_WHAT THE EXERCISE ASKS_: The expected output is every entry below, exact in every character.

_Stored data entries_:
'''

Lemma side_remove mem s t l1 slot r l2 :
  side_rep mem s t (l1 ++ (slot, r) :: l2) → NoDup (l1 ++ (slot, r) :: l2).*1 →
  let k := r_price r in
  ∃ lv o lv' mem', map_find k t = Some lv ∧ mem !! slot = Some (OrderSlot o) ∧
    resting_of o = r ∧ o_level o = Some (s, k) ∧ r_side r = s ∧
    remove lv slot mem = Ok (lv', mem') ∧
    mem' !! slot = Some (OrderSlot (unlinked r)) ∧
    side_rep mem' s (if level_empty lv' then map_erase k (map_update k lv' t)
                     else map_update k lv' t) (l1 ++ l2) ∧
    (∀ i, i ∉ (l1 ++ (slot, r) :: l2).*1 → mem' !! i = mem !! i) ∧ length mem' = length mem.
Proof.
  intros Hrep Hnd k. apply side_rep_split in Hrep
    as (t1 & lv & t2 & a1 & q1 & q2 & a2 & -> & Hk & Hs & H1 & Hl & H2 & -> & -> & Hside).
  simpl in *. destruct Hl as (Hl & _ & Hf).
  destruct (level_rep_load _ _ _ _ _ _ _ Hl) as (o & Ho & Hr & Hlev).
  destruct (remove_spec _ _ _ _ _ _ _ Hl) as (lv' & mem' & E & Hl' & Hslot & Ha & Hlen).
  exists lv, o, lv', mem'. split; [by apply map_find_here|].
  split; [done|]. split; [done|]. split; [done|]. split; [done|]. split; [done|].
  split; [done|].
  assert (∀ i, i ∈ (concat a1.*2).*1 ∨ i ∈ (concat a2.*2).*1 → mem' !! i = mem !! i) as Hout.
  { intros i Hi. apply Ha. eapply nodup_around; [|done].
    revert Hnd. by rewrite <- !app_assoc. }
  split; [|split; [|done]].
  - rewrite map_update_split by done.
    assert (level_empty lv' = true ↔ q1 ++ q2 = []) as He by (by eapply level_empty_spec).
    rewrite <- app_assoc, (app_assoc q1). destruct (level_empty lv').
    + rewrite map_erase_split by done. rewrite (proj1 He eq_refl). simpl.
      by eapply side_rebuild_erase.
    + eapply side_rebuild; [done..|]. split; [done|]. split; [intros E'; by apply He in E'|].
      rewrite Forall_app, Forall_cons in Hf. apply Forall_app. naive_solver.
  - intros i Hi. apply Ha. revert Hi. rewrite !fmap_app, !fmap_cons, !fmap_app. set_solver.
Qed.

Lemma levels_entry mem s t a x :
  map_related (level_ok mem s) t a → x ∈ concat a.*2 → r_price x.2 ∈ a.*1 ∧ r_side x.2 = s.
Proof.
  induction 1 as [|[k lv] [k' q] t a [Hk (_ & _ & Hf)] _ IH]; simpl in *; subst.
  - by intros ?%elem_of_nil.
  - rewrite elem_of_app, elem_of_cons. rewrite Forall_forall in Hf.
    intros [Hx|Hx]; [|naive_solver]. destruct (Hf x Hx). naive_solver.
Qed.

Lemma tree_lt_asym s (x y : Z) : tree_lt s x y = true → tree_lt s y x = false.
Proof.
  intros H. destruct (tree_lt s y x) eqn:E; [|done].
  pose proof (ltb_trans _ _ _ H E) as C. by rewrite ltb_irrefl in C.
Qed.

(** Concatenating the levels of a tree lists the side best price first. *)
Lemma side_rep_sorted mem s t l :
  side_rep mem s t l → priority_sorted s l ∧ (∀ x, x ∈ l → r_side x.2 = s).
Proof.
  intros (a & Hr & Hs & ->). split; [|intros x Hx; by eapply levels_entry].
  revert Hs. induction Hr as [|[k lv] [k' q] t a [Hk (_ & _ & Hf)] Hr IH]; [constructor|].
  simpl in *. subst k'. intros [Hs Hlt]%(map_sorted_cons (tree_lt s)). rewrite Forall_forall in Hf.
  apply StronglySorted_app_2; [|clear IH; induction q as [|y q IHq]; constructor|by apply IH].
  - intros x y Hx Hy. destruct (Hf x Hx) as [-> _]. apply tree_lt_asym, Hlt. by eapply levels_entry.
  - apply IHq. intros x Hx. apply Hf. by constructor.
  - apply Forall_forall. intros x Hx. destruct (Hf x) as [-> _]; [by constructor|].
    destruct (Hf y) as [-> _]; [by constructor|]. apply ltb_irrefl.
Qed.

'''

_ANSWER TO THE PROBLEM_:
Lemma side_remove mem s t l1 slot r l2 :
  side_rep mem s t (l1 ++ (slot, r) :: l2) → NoDup (l1 ++ (slot, r) :: l2).*1 →
  let k := r_price r in
  ∃ lv o lv' mem', map_find k t = Some lv ∧ mem !! slot = Some (OrderSlot o) ∧
    resting_of o = r ∧ o_level o = Some (s, k) ∧ r_side r = s ∧
    remove lv slot mem = Ok (lv', mem') ∧
    mem' !! slot = Some (OrderSlot (unlinked r)) ∧
    side_rep mem' s (if level_empty lv' then map_erase k (map_update k lv' t)
                     else map_update k lv' t) (l1 ++ l2) ∧
    (∀ i, i ∉ (l1 ++ (slot, r) :: l2).*1 → mem' !! i = mem !! i) ∧ length mem' = length mem.
Proof.
  intros Hrep Hnd k. apply side_rep_split in Hrep
    as (t1 & lv & t2 & a1 & q1 & q2 & a2 & -> & Hk & Hs & H1 & Hl & H2 & -> & -> & Hside).
  simpl in *. destruct Hl as (Hl & _ & Hf).
  destruct (level_rep_load _ _ _ _ _ _ _ Hl) as (o & Ho & Hr & Hlev).
  destruct (remove_spec _ _ _ _ _ _ _ Hl) as (lv' & mem' & E & Hl' & Hslot & Ha & Hlen).
  exists lv, o, lv', mem'. split; [by apply map_find_here|].
  split; [done|]. split; [done|]. split; [done|]. split; [done|]. split; [done|].
  split; [done|].
  assert (∀ i, i ∈ (concat a1.*2).*1 ∨ i ∈ (concat a2.*2).*1 → mem' !! i = mem !! i) as Hout.
  { intros i Hi. apply Ha. eapply nodup_around; [|done].
    revert Hnd. by rewrite <- !app_assoc. }
  split; [|split; [|done]].
  - rewrite map_update_split by done.
    assert (level_empty lv' = true ↔ q1 ++ q2 = []) as He by (by eapply level_empty_spec).
    rewrite <- app_assoc, (app_assoc q1). destruct (level_empty lv').
    + rewrite map_erase_split by done. rewrite (proj1 He eq_refl). simpl.
      by eapply side_rebuild_erase.
    + eapply side_rebuild; [done..|]. split; [done|]. split; [intros E'; by apply He in E'|].
      rewrite Forall_app, Forall_cons in Hf. apply Forall_app. naive_solver.
  - intros i Hi. apply Ha. revert Hi. rewrite !fmap_app, !fmap_cons, !fmap_app. set_solver.
Qed.

Lemma levels_entry mem s t a x :
  map_related (level_ok mem s) t a → x ∈ concat a.*2 → r_price x.2 ∈ a.*1 ∧ r_side x.2 = s.
Proof.
  induction 1 as [|[k lv] [k' q] t a [Hk (_ & _ & Hf)] _ IH]; simpl in *; subst.
  - by intros ?%elem_of_nil.
  - rewrite elem_of_app, elem_of_cons. rewrite Forall_forall in Hf.
    intros [Hx|Hx]; [|naive_solver]. destruct (Hf x Hx). naive_solver.
Qed.

Lemma tree_lt_asym s (x y : Z) : tree_lt s x y = true → tree_lt s y x = false.
Proof.
  intros H. destruct (tree_lt s y x) eqn:E; [|done].
  pose proof (ltb_trans _ _ _ H E) as C. by rewrite ltb_irrefl in C.
Qed.

(** Concatenating the levels of a tree lists the side best price first. *)
Lemma side_rep_sorted mem s t l :
  side_rep mem s t l → priority_sorted s l ∧ (∀ x, x ∈ l → r_side x.2 = s).
Proof.
  intros (a & Hr & Hs & ->). split; [|intros x Hx; by eapply levels_entry].
  revert Hs. induction Hr as [|[k lv] [k' q] t a [Hk (_ & _ & Hf)] Hr IH]; [constructor|].
  simpl in *. subst k'. intros [Hs Hlt]%(map_sorted_cons (tree_lt s)). rewrite Forall_forall in Hf.
  apply StronglySorted_app_2; [|clear IH; induction q as [|y q IHq]; constructor|by apply IH].
  - intros x y Hx Hy. destruct (Hf x Hx) as [-> _]. apply tree_lt_asym, Hlt. by eapply levels_entry.
  - apply IHq. intros x Hx. apply Hf. by constructor.
  - apply Forall_forall. intros x Hx. destruct (Hf x) as [-> _]; [by constructor|].
    destruct (Hf y) as [-> _]; [by constructor|]. apply ltb_irrefl.
Qed.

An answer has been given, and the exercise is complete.